Build an EL(T) from Postgres CDC (Change Data Capture)

The benefits of using Change Data Capture (CDC) to replicate data from PostgreSQL into any destination are many – mainly, it allows you to track all changes applied to your database in real-time, including delete operations. The ability to track and replicate delete operations is especially beneficial for ELT pipelines.

‍In this tutorial, you'll learn how to set up PostgreSQL Change Data Capture in minutes using Airbyte, leveraging a powerful tool like Debezium to build a near real-time EL(T).

But before we begin, let's clarify some key concepts so you better understand what's happening in every step.

Understanding Change Data Capture (CDC)

Change Data Capture (CDC) is a pivotal concept in database management, enabling real-time tracking and replication of data changes. Organizations leverage CDC to stay abreast of dynamic data modifications, including inserts, updates, and crucially, deletions. By comprehending the fundamentals of CDC, businesses gain insights into the evolving state of their databases, empowering them to make informed decisions and ensure data integrity.
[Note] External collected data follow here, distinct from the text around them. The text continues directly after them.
Definition handed_over (name : string) (timing : option Timings) st st' : Prop :=
  forall g, st' !! g = match st !! g, timing with
                       | Some x, Some y => Some (if recorded g name then timings_add x y else x)
                       | o, _ => o
                       end.

Definition report_of (name : string) st : list (string * Timings) :=
  match self !! name, st !! name with
  | Some m, Some x => if ti_updated x then [(consumer m, x)] else []
  | _, _ => []
  end.

Definition hand_to (parent : option nat) st (m : gmap nat Span) : gmap nat Span :=
  match parent with
  | Some p => alter (fun sp => with_state sp (Some st)) p m
  | None => m
  end.

Lemma close_run t r id sp st :
  spans r !! id = Some sp -> sp_state sp = Some st -> sp_parent sp <> Some id -> configured self st ->
  exists st', handed_over (sp_name sp) (closing t (sp_timings sp)) st st' /\
    runs t r (handle (E := E) self (CloseSpan id)) (Ok tt)
      (mkRegistry (delete id (hand_to (sp_parent sp) st' (spans r))) (reported r ++ report_of (sp_name sp) st')).
Proof.
  intros Hsp Hst Hp Hc. set (tg := closing t (sp_timings sp)).
  assert (exists st', handed_over (sp_name sp) tg st st' /\ forall r0,
    runs t r0 (match tg with
               | None => ret st
               | Some timing => lift (increment_groups (E := E) self (sp_name sp) timing (hash_iter st).*1 st)
               end) (Ok st') r0) as (st' & Hh & Rinc).
  { destruct tg as [y|]; [|exists st; split; [intros g; by destruct (st !! g)|intros r0; apply runs_ret]].
    destruct (increment_groups_run (sp_name sp) y (hash_iter st).*1 st) as (st' & R & Hst');
      [apply hash_keys_nodup|intros g Hg%hash_keys; by apply Hc|].
    exists st'. split; [|intros r0; rewrite R; apply runs_lift]. intros g. rewrite Hst'.
    destruct (st !! g) as [x|] eqn:Hx.
    - rewrite bool_decide_eq_true_2 by (apply hash_keys; by rewrite Hx). by destruct (recorded g (sp_name sp)).
    - rewrite bool_decide_eq_false_2; [done|]. intros [x Hx']%hash_keys. by rewrite Hx in Hx'. }
  exists st'. split; [done|]. simpl. unfold on_close.
  set (sp1 := with_state (with_timings sp tg) (Some st')).
  set (m1 := <[id := sp1]> (<[id := with_timings sp tg]> (spans r))).
  eapply (runs_bind _ _ _ _ tt (mkRegistry (hand_to (sp_parent sp) st' m1) (reported r ++ report_of (sp_name sp) st'))).
  - eapply runs_bind; [by apply expect_span_run|]. eapply (runs_bind _ _ _ _ tg r).
    { unfold tg, closing. destruct (sp_timings sp); simpl; [runs_step|]; apply runs_ret. }
    eapply runs_bind; [apply put_span_run|]. rewrite Hst. eapply runs_bind; [apply Rinc|].
    eapply runs_bind; [apply put_span_run|]. cbn [spans reported]. fold sp1 m1.
    eapply (runs_bind _ _ _ _ tt (mkRegistry (hand_to (sp_parent sp) st' m1) (reported r))).
    + unfold hand_to. destruct (sp_parent sp) as [p|]; [|apply runs_ret].
      eapply runs_bind; [apply get_span_run|]. cbn [spans]. destruct (m1 !! p) as [par|] eqn:Hpar.
      * rewrite <-(insert_id m1 p par) at 2 by done. rewrite alter_insert_eq.
        replace (<[p := with_state par (Some st')]> m1) with (<[p := with_state par (Some st')]> (spans (mkRegistry m1 (reported r)))) by done.
        apply (put_span_run t (mkRegistry m1 (reported r))).
      * rewrite alter_id by (intros x Hx; by rewrite Hpar in Hx). apply runs_ret.
    + unfold report_of. destruct (self !! sp_name sp) as [m|]; [|rewrite app_nil_r; apply runs_ret].
      destruct (st' !! sp_name sp) as [x|]; [|rewrite app_nil_r; apply runs_ret].
      destruct (ti_updated x); [|rewrite app_nil_r; apply runs_ret]. runs_step. apply runs_put.
  - runs_step. cbn [spans reported].
    replace (delete id (hand_to (sp_parent sp) st' (spans r))) with (delete id (hand_to (sp_parent sp) st' m1)); [apply runs_put|].
    apply map_eq. intros i. destruct (decide (i = id)) as [->|Hne]; [by rewrite !lookup_delete_eq|].
    rewrite !lookup_delete_ne by done. unfold hand_to. destruct (sp_parent sp) as [p|].
    + unfold m1. destruct (decide (p = i)) as [->|Hpi].
      * rewrite !lookup_alter_eq. by rewrite !lookup_insert_ne.
      * rewrite !lookup_alter_ne by done. by rewrite !lookup_insert_ne.
    + unfold m1. by rewrite !lookup_insert_ne.
Qed.
End callbacks.

(** ** Whole lives *)

Section lives.
Context {HO : HashOrder} {E : Type} (self : gmap string MetricsGroup) (g : string) (mg : MetricsGroup).
Hypothesis Hg : self !! g = Some mg.
Abbreviation recs := (records mg).
Implicit Types (r : Registry) (st : gmap string Timings).

Lemma life_ordered l : life_timed l -> 0 <= opened l <= closed l /\ closed l <= u64_max /\ 0 <= life_time recs l.
Proof.
  apply (life_mut
    (fun l => life_timed l -> 0 <= opened l <= closed l /\ closed l <= u64_max /\ 0 <= life_time recs l)
    (fun b => forall lo hi, body_timed lo b hi -> lo <= hi /\ 0 <= body_time recs b)).
  - intros id name t0 body IH t1 (H0 & H1 & Hb). destruct (IH t0 t1 Hb). cbn [opened closed life_time].
    split_and!; try lia. case_bool_decide; lia.
  - intros lo hi H. simpl in *. lia.
  - intros t b IH lo hi [Hle Hb]. destruct (IH t hi Hb). simpl. lia.
  - intros t b IH lo hi [Hle Hb]. destruct (IH t hi Hb). simpl. lia.
  - intros c IHc b IH lo hi (Hle & Hc & Hb). destruct (IHc Hc) as (? & ? & ?), (IH _ hi Hb). simpl. lia.
Qed.

Lemma body_ordered lo b hi : body_timed lo b hi -> lo <= hi /\ 0 <= body_time recs b.
Proof.
  revert lo. induction b as [|t b IH|t b IH|c b IH]; intros lo; simpl.
  - lia.
  - intros [Hle Hb]. destruct (IH t Hb). lia.
  - intros [Hle Hb]. destruct (IH t Hb). lia.
  - intros (Hle & Hc & Hb). destruct (life_ordered c Hc) as (? & ? & ?), (IH _ Hb). lia.
Qed.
Benefits of PostgreSQL CDC

Improved Data Accuracy and Consistency

PostgreSQL CDC ensures that changes to the source database are accurately reflected in the target systems. This consistency is crucial for maintaining data integrity across different applications and services.

Enhanced Data Agility

By capturing only the changes instead of processing entire datasets, CDC significantly reduces the amount of data that needs to be processed and transferred. This agility allows for rapidly developing and deploying new products and services.

Cost Effectiveness

By simply capturing changes, the CDC dramatically reduces the amount of data that must be processed and transferred. This reduction in data volume translates into lower storage and processing costs.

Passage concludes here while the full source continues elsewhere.